Она сделала паузу, выпрямилась.
– Эту шкатулку когда-то подарили моему отцу. Она была на его рабочем столе, он хранил там старые часы и золотую ручку. Мне её никто не передавал. Так что если вы пришли "возвращать", то не туда попали.
Она встала и сделала шаг в сторону стола, поставив кисть в банку с водой. Затем обернулась в его сторону, всё так же не глядя, но ясно ощущая его замешательство.
– Но… – она слегка вздохнула, – если вам так дорога память об этом утре, можете оставить её себе. Мне не жалко.
Пауза.
– Только… не вздумайте больше вламываться в мою квартиру. Я могу быть вежливой один раз, но второй – уже не обещаю.
Она направилась к выходу, прошла мимо него, даже не задев плечом. В её походке чувствовалась спокойная усталость.
Без слов, но совершенно отчётливо, всё её тело говорило: я тебя не боюсь, но ты здесь чужой – и ты это понимаешь.
Он остался стоять с шкатулкой в руках, не зная – уйти или остаться. А она уже скрылась за дверью, оставив за собой только слабый запах краски и тишину, в которой странным образом было легче дышать, чем раньше. Он сделал шаг вперёд, потом второй. Неуверенно. Никогда прежде он не чувствовал себя настолько неуместным, и при этом – столь необходимым.
– Подождите, – сказал он тихо, почти на выдохе, как будто боялся испортить хрупкое равновесие.
Она не обернулась, но остановилась.
– Я знаю, что не имею права быть здесь. И всё, что сделал… – он замолчал, подбирая слова, непривычные для него. – Всё это неправильно, я это понимаю.

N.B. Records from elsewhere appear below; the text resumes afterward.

(* ===== verification/GoTime.v ===== *)
(** * The part of Go's [time] package the program uses

    An instant is a number of nanoseconds since the zero [time.Time] (1 January of year 1, UTC),
    so [IsZero] is a test for 0; a duration is a number of nanoseconds. *)
From S2P Require Import Prelude GoStrings.
#[local] Open Scope Z_scope.

Abbreviation instant := Z (only parsing).
Abbreviation duration := Z (only parsing).

Definition second : duration := 1000000000.
Definition minute : duration := 60 * second.
Definition millisecond : duration := 1000000.
Definition day_seconds : Z := 86400.

Definition is_zero_time (t : instant) : bool := t =? 0.
Definition time_before (a b : instant) : bool := a <? b.

(** The proleptic Gregorian date of a day number, day 0 being 0001-01-01: the years are counted
    from 1 March of year 0, so that a leap day ends its year. *)
Definition civil_of_day (day : Z) : Z * Z * Z :=
  let z := day + 306 in
  let era := z / 146097 in
  let doe := z - era * 146097 in
  let yoe := (doe - doe / 1460 + doe / 36524 - doe / 146096) / 365 in
  let y := yoe + era * 400 in
  let doy := doe - (365 * yoe + yoe / 4 - yoe / 100) in
  let mp := (5 * doy + 2) / 153 in
  let d := doy - (153 * mp + 2) / 5 + 1 in
  let m := if mp <? 10 then mp + 3 else mp - 9 in
  (if m <=? 2 then y + 1 else y, m, d).

Definition year (t : instant) : Z := (civil_of_day (t / second / day_seconds)).1.1.
Definition month (t : instant) : Z := (civil_of_day (t / second / day_seconds)).1.2.
Definition day (t : instant) : Z := (civil_of_day (t / second / day_seconds)).2.

(** Every day of the 400-year cycle has a month from 1 to 12 and a day from 1 to 31. *)
Definition civil_of_doe (doe : Z) : Z * Z * Z :=
  let yoe := (doe - doe / 1460 + doe / 36524 - doe / 146096) / 365 in
  let doy := doe - (365 * yoe + yoe / 4 - yoe / 100) in
  let mp := (5 * doy + 2) / 153 in
  let m := if mp <? 10 then mp + 3 else mp - 9 in
  (yoe, m, doy - (153 * mp + 2) / 5 + 1).

Lemma civil_of_day_split day :
  civil_of_day day =
  let z := day + 306 in
  let '(yoe, m, d) := civil_of_doe (z - z / 146097 * 146097) in
  (if m <=? 2 then yoe + z / 146097 * 400 + 1 else yoe + z / 146097 * 400, m, d).
Proof. done. Qed.

Lemma civil_in_range doe : 0 <= doe < 146097 ->
  let '(y, m, d) := civil_of_doe doe in 0 <= y /\ 1 <= m <= 12 /\ 1 <= d <= 31.
Proof.
  intros H. unfold civil_of_doe. set (yoe := (doe - doe / 1460 + doe / 36524 - doe / 146096) / 365).
  set (doy := doe - (365 * yoe + yoe / 4 - yoe / 100)).
  assert (Hy : 0 <= yoe <= 399 /\ 0 <= doy <= 365) by (subst doy yoe; Z.to_euclidean_division_equations; lia).
  clearbody yoe doy. destruct (Z.ltb_spec ((5 * doy + 2) / 153) 10); Z.to_euclidean_division_equations; lia.
Qed.

Lemma civil_ranges day :
  let '(y, m, d) := civil_of_day day in (0 <= day -> 0 <= y) /\ 1 <= m <= 12 /\ 1 <= d <= 31.
Proof.
  rewrite civil_of_day_split. cbv zeta. set (z := day + 306). set (doe := z - z / 146097 * 146097).
  assert (Hdoe : 0 <= doe < 146097) by (subst doe; pose proof (Z.mod_pos_bound z 146097); rewrite Z.mod_eq in *; lia).
  pose proof (civil_in_range doe Hdoe) as H. destruct (civil_of_doe doe) as [[y m] d].
  split; [|lia]. intros Hd. assert (0 <= z / 146097) by (apply Z.div_pos; lia). destruct (m <=? 2); lia.
Qed.

Lemma date_ranges t : (0 <= t -> 0 <= year t) /\ 1 <= month t <= 12 /\ 1 <= day t <= 31.
Proof.
  unfold year, month, day. pose proof (civil_ranges (t / second / day_seconds)) as H.
  destruct (civil_of_day _) as [[y m] d]. simpl. destruct H as (H1 & H2 & H3). split; [|done].
  intros Ht. apply H1. apply Z.div_pos; [|done]. by apply Z.div_pos.
Qed.

(** [%02d] and [%04d] of a non-negative number *)
Fixpoint zeros (n : nat) : string := match n with O => "" | S n => String "0"%char (zeros n) end.
Definition pad (w : nat) (n : Z) : string := let s := itoa n in zeros (w - String.length s) +:+ s.

(** [t.UTC().Format(time.RFC3339)] *)
Definition rfc3339 (t : instant) : string :=
  let secs := t / second in
  let s := secs `mod` day_seconds in
  pad 4 (year t) +:+ "-" +:+ pad 2 (month t) +:+ "-" +:+ pad 2 (day t) +:+ "T" +:+
  pad 2 (s / 3600) +:+ ":" +:+ pad 2 ((s / 60) `mod` 60) +:+ ":" +:+ pad 2 (s `mod` 60) +:+ "Z".

Example rfc3339_epoch : rfc3339 (719162 * day_seconds * second) = "1970-01-01T00:00:00Z".
Proof. reflexivity. Qed.

Example rfc3339_leap : rfc3339 ((738944 * day_seconds + 86399) * second) = "2024-02-29T23:59:59Z".
Proof. reflexivity. Qed.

Мари стояла в дверном проеме, едва заметный наклон головы говорил, что она слушает. Молчание было обволакивающим, но не враждебным.
– Просто… вы сказали тогда, чтобы я не возвращался, но я всё равно вернулся.
Он усмехнулся краем губ.
– Значит, не всё так просто, как кажется.
Она повернулась к нему – не глазами, но телом. В её лице не было злости. Только внимание.
– Я не знаю, зачем. Может, потому что вы первая, кто меня не испугалась. Может… потому что вы говорите так, будто видите больше, чем те, у кого есть зрение. А может… – он на секунду замолчал, – потому что я не мог не вернуться.
Она долго молчала, потом тихо сказала:
– Вы умеете говорить красиво для человека, который вскрывает замки. На её губах промелькнула еле заметная тень улыбки. Хавьер почувствовал, как в груди стало немного легче.
Мари на секунду задумалась. Потом, чуть повернув голову в его сторону, спокойно, почти буднично, сказала:
– Я как раз собиралась заварить чай. Чёрный, без сахара. Если вы не спешите – можете присоединиться.
Он не сразу понял, что это – приглашение. Может быть, даже примирение. Он кивнул – медленно, благодарно. Как будто она не чай предложила, а спасение.